Non soltanto Ilva, non soltanto Taranto. Mentre le indagini preliminari sul Muos a Niscemi mettono in evidenza, quasi come un «effetto collaterale» la pessima qualità dell’aria in quel Comune dovuta alle emissioni di inquinanti dal petrolchimico di Gela, un’altra realtà del Sud, a Potenza, si trova a dover combattere contro un altro ecomostro inquinante, questa volta un siderurgico piazzato nel bel mezzo di zone abitate. Si tratta del Sider, gruppo Pittini stabilimento di Potenza: la fabbrica dei veleni, spesso al centro di inchieste e di approfondimenti da parte della pubblica sicurezza. La visione che offre quotidianamente l’industria parla da sola: oltre ai fumi visibili, tutte le mattine una densa coltre di sostanze, sicuramente di origine artificiale, copre la Città di Potenza e l’odore non è certo di aria fresca e pulita. Non sono solo le zone adiacenti alla fabbrica a soffrirne, ma tutto il comprensorio urbano di Potenza.
Lo scorso sabato – poi – succede un fatto nuovo che allarma la popolazione: intorno alle ore 18 una nube nera sprigionatasi dai cammini della Ferriera ha invaso tutta la zona causando problemi agli occhi e alla gola di molti abitanti. La gente a questo punto inizia a reagire: il prossimo venerdì 14 alle 11 del mattino si terrà un sit-in di protesta davanti i cancelli di Ferriere–Siderpotenza, indetto dal Comitato «Aria Pulita» Basilicata, dalla cittadinanza dei quartieri di Bucaletto e Betlemme (le borgate più interessate all’inquinamento, circa 20.000 abitanti) e le associazioni ambientaliste potentine.

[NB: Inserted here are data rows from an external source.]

(* ===== verification/SchedAnswers.v ===== *)
(** * The answers of the scheduler service: pkg/scheduler/handler (handler.go, backup_helper.go)

    The result of a schedule is turned into one resource per guest; for guests with a backup, into pairs of hosts.  The
    names in a resource are left out, here as in the items of a result. *)

From S2P Require Import Prelude SchedInfo Scheduler Unit Candidates CandidateCache CandidateManager SchedService.
Import CandidateManager SchedService.
Local Open Scope Z_scope.
Local Open Scope go_scope.

Module SchedAnswers.

Inductive CandidateResource :=
| MkResource (HostId : string) (Disks : list (option Unit.CandidateDisk)) (BackupCandidate : option CandidateResource)
| ErrorResource (Error : string).

Definition ToCandidateResource (it : item) : CandidateResource :=
  MkResource (Scheduler.ID it) (Scheduler.Allocated it) None.

(** ** Ordinary requests *)

(** The inner loop of [transToRegionSchedResult]: a resource for each guest of an item, whose count goes to zero. *)
Fixpoint item_loop (n : nat) (it : item) : list CandidateResource :=
  match n with O => [] | S n => ToCandidateResource it :: item_loop n it end.

Definition transToRegionSchedResult (result : list item) (count : Z) : list CandidateResource :=
  let apiResults := result ≫= λ it, item_loop (Z.to_nat (Scheduler.Count it)) it in
  apiResults ++ replicate (Z.to_nat (count - Z.of_nat (length apiResults))) (ErrorResource "Out of resource").

(** ** Requests with a backup *)

Fixpoint selectMasterHost (result : list item) (preferMasterHost preferBackupHost : string) : option item :=
  match result with
  | [] => None
  | host :: restHosts =>
    if (1 <=? Scheduler.ItemCapacity host) && negb (String.eqb (Scheduler.ID host) preferBackupHost) then
      if String.eqb preferMasterHost "" then Some host
      else selectMasterHost restHosts preferMasterHost preferBackupHost
    else selectMasterHost restHosts preferMasterHost preferBackupHost
  end.

Definition canHostAsBackup (masterID preferBackupHost : string) (host : item) : bool :=
  if String.eqb (Scheduler.ID host) masterID then false
  else if Scheduler.ItemCapacity host =? 0 then false
  else String.eqb preferBackupHost "" || String.eqb (Scheduler.ID host) preferBackupHost.

Fixpoint selectBackupHost (masterID preferBackupHost : string) (result : list item) : option item :=
  match result with
  | [] => None
  | firstHost :: restHosts =>
    if canHostAsBackup masterID preferBackupHost firstHost then Some firstHost
    else selectBackupHost masterID preferBackupHost restHosts
  end.

(** [markHostUsed] on the item of a host, which the result shares; it is marked dirty with its count so far. *)
Definition mark_item (it : item) : item :=
  Scheduler.ResultItem (Scheduler.ID it) (int64_wrap (Scheduler.Count it + 1)) (int64_wrap (Scheduler.ItemCapacity it - 1))
    (Scheduler.Allocated it).

Definition markHostUsed (now : Z) (host : string) (p : list item * CandidateManager) : list item * CandidateManager :=
  ((λ it, if String.eqb (Scheduler.ID it) host then mark_item it else it) <$> p.1,
   match list_find (λ it, Scheduler.ID it = host) p.1 with
   | Some (_, it) => SetCandidateDirty now p.2 host (uint_wrap 64 (Scheduler.Count (mark_item it)))
   | None => p.2
   end).

Inductive backup_error := NoMasterHost | NoBackupHost (master : string).

Section Backup.
(** [sort.Sort(sort.Reverse(result))]: by capacity, the largest first. *)
Context (sort_reverse : list item → list item) (now : Z) (preferMasterHost preferBackupHost : string).

Definition getSchedBackupResult (result : list item) (cm : CandidateManager)
  : outcome backup_error (CandidateResource * list item * CandidateManager) :=
  match selectMasterHost result preferMasterHost preferBackupHost with
  | None => Fail NoMasterHost
  | Some masterHost =>
    match selectBackupHost (Scheduler.ID masterHost) preferBackupHost result with
    | None => Fail (NoBackupHost (Scheduler.ID masterHost))
    | Some backupHost =>
      let (result, cm) := markHostUsed now (Scheduler.ID backupHost) (markHostUsed now (Scheduler.ID masterHost) (result, cm)) in
      Ret (MkResource (Scheduler.ID masterHost) (Scheduler.Allocated masterHost) (Some (ToCandidateResource backupHost)),
           sort_reverse result, cm)
    end
  end.

Definition backup_message (e : backup_error) : string :=
  match e with
  | NoMasterHost => "Can't find master host"
  | NoBackupHost master => "Can't find backup host by master " +:+ master
  end.

(** [newBackupSchedResult]: an error is an entry of the answer, and the next guest is tried. *)
Fixpoint newBackupSchedResult (n : nat) (result : list item) (cm : CandidateManager)
  : list CandidateResource * list item * CandidateManager :=
  match n with
  | O => ([], result, cm)
  | S n =>
    match getSchedBackupResult result cm with
    | Ret (target, result, cm) =>
      let '(rest, result, cm) := newBackupSchedResult n result cm in (target :: rest, result, cm)
    | Fail e =>
      let '(rest, result, cm) := newBackupSchedResult n result cm in (ErrorResource (backup_message e) :: rest, result, cm)
    | _ => ([], result, cm)
    end
  end.

Definition clear_count (it : item) : item :=
  Scheduler.ResultItem (Scheduler.ID it) 0 (Scheduler.ItemCapacity it) (Scheduler.Allocated it).

Definition transToBackupSchedResult (result : list item) (count : Z) (cm : CandidateManager)
  : list CandidateResource * list item * CandidateManager :=
  newBackupSchedResult (Z.to_nat count) (clear_count <$> result) cm.

End Backup.

End SchedAnswers.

I cittadini chiedono un intervento deciso da parte dell’amministrazione comunale davanti all’evidente urgenza di affrontare l’annosa questione della delocalizzazione della Ferriera.
Gli abitanti, a seguito dei dati certi dell’aumento delle malattie tumorali e leucemie, delle tanti morti, chiedono spiegazioni, vogliono sapere «dati alla mano» se e quanto la Sider inquina. Al di là dell’olezzo nauseante e della presenza di fuliggine nell’aria, e del rumore molesto a tutte le ore del giorno e della notte, l’Agenzia Regionale per l’Ambiente dovrebbe provvedere a monitoraggi del particolato sottile Pm2,5 delle diossine e di metalli pesanti con misurazioni dedicate ed in continuo, non effettuate a spot in momenti nei quali il siderurgico non è – per ragioni che non vogliamo indagare – su livelli rilevanti di emissioni. L’eco-mostro, oltre ad essere collocato in pieno centro urbanizzato, sorge ed effettua le lavorazioni di fusione del ferro e trasformazione del materiale detto graniglia ferrosa a ridosso del fiume Basento, il più lungo dei fiumi italiani che sfociano nello Ionio, trasportando possibili depositi tossici lungo tutta la direttrice della Basentana.
Con la situazione dell’Ilva vi sono alcuni punti di contatto interessanti e che ci possono portare ad una riflessione di tipo più generale: anche qui a Potenza si ha la dissociazione evidente del connubio fra «salute» e «lavoro»; pare che ormai venga ritenuto inevitabile che il lavoro possa essere portato soltanto da ecomostri inquinanti che necessariamente devono richiedere una contropartita da pagare in termini di salute dei lavoratori, delle loro famiglie, e della popolazione intorno. Questa vulgata, a furia di venir ripetuta e propagandata anche se magari con asserzioni dispiaciute e fintamente contrarie, si sta facendo strada specialmente nelle giovanissime generazioni. Occorre invece impedire che l’attuale classe dirigente industriale e di potere politico riesca ad instillare nella coscienza comune la rassegnazione a questo preconcetto pseudo-neoliberista di scambio inevitabile e forzoso fra lavoro e salute «in tempi di crisi quando non c’è lavoro», in realtà un regresso ai fantasmi fuligginosi del «Padrone delle Ferriere» e del vetero-capitalismo di rapina di metà ottocento, che consumava sia il carbone che le vite degli operai in nome del progresso. A Taranto, a Potenza, a Gela ed ovunque in Italia dobbiamo ritornare ai «fondamentali»: non vogliamo morire – né far morire – per poter lavorare. E’ agghiacciante doverlo constatare, ma ormai – dopo aver perso sul fronte della precarietà, dei diritti sindacali e di rappresentanza, dei licenziamenti – ci ritroviamo a combattere su una linea di fronte più interna: preservare la vita dei lavoratori e della popolazione dalla morte per lavoro.